Troubleshooting High Backpressure in HPLC System

[hovij34752]

Hello everyone,

I’m encountering an issue with my HPLC system and could really use some advice. Recently, I’ve been experiencing unusually high backpressure during my runs, and I’m not sure what’s causing it. The system had been running fine with a C18 column (4.6 x 150 mm, 5 µm particle size) and an acetonitrile/water gradient (60:40), but now the backpressure is significantly higher than normal, even with the same mobile phase.

Here’s what I’ve tried so far:

• Flushing the system with isopropanol and water to clean out any blockages.
  Replacing the guard column, thinking it might be clogged.
  Checking the fittings and connections for any leaks or signs of wear.
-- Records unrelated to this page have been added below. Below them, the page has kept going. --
(** ** The IPv4 id counter *)

Lemma handshake_id p indicator :
  id (handshake p indicator).1.1
  = match (handshake p indicator).2 with
    | None =>
        if is_nil (IP_To4 (ind_DstIP indicator)) then id p else uint16 (id p + 1)
    | Some _ => id p
    end.
Proof.
  unfold handshake.
  destruct (is_nil (IP_To4 (ind_DstIP indicator)));
    (destruct (createCarrierNetworkLayer _ _ _ _ _ _); [| reflexivity]);
    (destruct (createNewLinkLayer _ _ _); [| reflexivity]);
    (destruct (serialize _ _ _ _); [| reflexivity]);
    destruct (Handle_WritePacketData _ _); reflexivity.
Qed.

Lemma handleListen_data_id p packet handle indicator :
  parsePacket packet = Ok indicator →
  ind_SYN indicator = false →
  id (handleListen p packet handle).1 = id p.
Proof.
  intros Hparse Hsyn. unfold handleListen. rewrite Hparse, Hsyn.
  destruct (ind_ApplicationLayer indicator) as [contents |]; [| done].
  destruct (parseEncappedPacket contents) as [ei | err]; [| done].
  match goal with
  | |- context [distributePort ?s ?q] =>
      pose proof (distributePort_state s q) as (_ & _ & Hi & _);
      destruct (distributePort s q) as [d p1]
  end.
  simpl in Hi.
  pose proof (redirectInbound_state p1 packet handle indicator ei
                (flowKey indicator ei) d) as (_ & _ & Hi' & _).
  simpl in Hi'. by rewrite Hi', Hi.
Qed.

(** X7: the shared IPv4 id is used up by handshakes only.  A frame
    advances the id, by one in 16 bits, exactly when it is a SYN
    answered over IPv4 whose handshake returns no error (so after the
    write went through); a handshake that fails at any stage, a
    handshake over IPv6, a data segment (which is sent on with the id
    of the inner packet) and an upstream frame leave it alone. *)
Theorem handle_frame_id p f :
  id (handle_frame p f).1 = if consumesId p f then uint16 (id p + 1) else id p.
Proof.
  destruct f as [packet handle | packet]; simpl.
  - destruct (parsePacket packet) as [indicator | err] eqn:Hparse.
    + destruct (ind_SYN indicator) eqn:Hsyn; simpl.
      * unfold handleListen. rewrite Hparse, Hsyn.
        pose proof (handshake_id p indicator) as Hid.
        destruct (handshake p indicator) as [[p' out] [e |]]; simpl in *;
          rewrite Hid; [by rewrite andb_false_r |].
        by destruct (is_nil (IP_To4 (ind_DstIP indicator))).
      * by apply (handleListen_data_id p packet handle indicator).
    + unfold handleListen. by rewrite Hparse.
  - by destruct (handleUpstream_shape p packet) as [-> _].
Qed.

(** ** A write that the driver refuses *)

(** X8: handleListen does not stop when the write to the upstream
    handle fails.  For a data segment whose layers are built and
    serialized, a write error is printed and the handler carries on:
    the redirect line is printed all the same, and the NAT entry
    recorded before the write and the advanced ack stay in place. *)
Theorem handleListen_write_error p packet handle indicator encappedIndicator
    contents transportLayer newNetworkLayer newLinkLayer data err :
  innerFlow packet = Some (indicator, encappedIndicator, contents) →
  modifyTransportLayer (ind_TransportLayerType encappedIndicator)
    (ind_TransportLayer encappedIndicator)
    (distributePort (advanceAck p indicator contents)
       (flowKey indicator encappedIndicator)).1
  = Asserted transportLayer →
  createNewNetworkLayer p encappedIndicator transportLayer = Ok newNetworkLayer →
  createNewLinkLayer p (decideLinkLayerType p) newNetworkLayer = Ok newLinkLayer →
  serialize newLinkLayer newNetworkLayer transportLayer
    (Payload (ind_set_layers encappedIndicator
                (ind_NetworkLayer encappedIndicator) transportLayer))
  = Ok data →
  Handle_WritePacketData (upHandle p) data = Some err →
  (handleListen p packet handle).2
  = [WritePacketData (upHandle p) data;
     Println (Errorf "handle listen" (Errorf "write" err));
     Printf_RedirectInbound (ind_TransportLayerType encappedIndicator)
       (SrcAddr encappedIndicator) (DstAddr encappedIndicator)
       (Metadata_Length packet)]
  ∧ nat (handleListen p packet handle).1
    = <[natKey p encappedIndicator :=
          natSrc indicator (flowKey indicator encappedIndicator) handle]> (nat p)
  ∧ acks (handleListen p packet handle).1
    = <[SrcAddr indicator :=
          uint32 (mapget (acks p) (SrcAddr indicator)
                  + Z.of_nat (length contents))]> (acks p).
Proof.
  intros Hflow Hmod Hnet Hlink Hser Hwrite.
  destruct (handleListen_built p packet handle _ _ _ _ _ _ Hflow Hmod Hnet Hlink)
    as [Hnat _].
  split; [| split; [exact Hnat |]].
  - rewrite (handleListen_data _ _ _ _ _ _ Hflow).
    set (a := advanceAck p indicator contents) in *.
    set (q := flowKey indicator encappedIndicator) in *.
    destruct (distributePort_env a q) as (Hup & Hgw & Hh). simpl in Hup, Hgw, Hh.
    set (p1 := (distributePort a q).2) in *.
    assert (Hup' : UpDev p1 = UpDev p) by (rewrite Hup; reflexivity).
    assert (Hgw' : GatewayDev p1 = GatewayDev p) by (rewrite Hgw; reflexivity).
    assert (Hh' : upHandle p1 = upHandle p) by (rewrite Hh; reflexivity).
    unfold redirectInbound. rewrite Hmod.
    rewrite (createNewNetworkLayer_env p p1) by done. rewrite Hnet.
    rewrite (createNewLinkLayer_env p p1) by done.
    unfold decideLinkLayerType in *. rewrite Hup', Hlink. simpl.
    rewrite Hser, Hh', Hwrite. reflexivity.
  - unfold innerFlow in Hflow.
    destruct (parsePacket packet) as [i | ?] eqn:Hparse; [| done].
    destruct (ind_SYN i) eqn:Hsyn; [done |].
    destruct (handleListen_data_counters p packet handle i Hparse Hsyn) as [_ Ha].
    rewrite Ha.
    destruct (ind_ApplicationLayer i) as [c |]; [| done].
    destruct (parseEncappedPacket c); [| done].
    by injection Hflow as -> _ ->.
Qed.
Despite these efforts, the pressure remains high. The column itself is relatively new (less than 300 injections), so I’m hesitant to think it’s a column issue. Has anyone experienced similar problems or have suggerailsstions on what else I can troubleshoot? Could this be a mobile phase issue or something with the pump?

Thanks in advance for any insights!

[Consumer Products Guy]

This exercise is called "logical troubleshooting", super useful whether dealing with a vehicle or a chromatography system.

In your instance, the first thing to do is remove the column and pump, and see if the pressure is higher than it should be. If that's OK, and re-installing the column causes the high pressure to still occur, I'd install the column backwards and flush that way. Most modern columns can be backflushed this way, and you would have nothing to lose by trying.

[Multidimensional]

ConsumerProductsGuy wrote: "In your instance, the first thing to do is remove the column and pump, and see if the pressure is higher than it should be"
- For troubleshooting, we would recommend you leave the HPLC PUMP inline for testing! That would be the most logical way to start.

Next, install a restriction capillary in place of the column to obtain a reliable back-pressure for your system (maybe 50-75 bars?). Now you can test the system without a major variable in place, the column (which may be fouled).

[Multidimensional]

Here is a link to a free article with more troubleshooting info: "Diagnosing & Troubleshooting HPLC Pressure Fluctuation Problems (Unstable Baseline)"; https://hplctips.blogspot.com/2014/01/d ... -hplc.html

Your post did not include many details so this is speculation, but it does sound like your column is probably fouled (first thing to replace) OR your pump's INLET FRIT (or solvent pickups) are clogged. Running IPA through a C18 does NOT clean or flush it (makes no sense). An appropriate flush solution must be developed based on the specific sample types and mobile phase use. Please contact an experienced, local chromatographer for more help.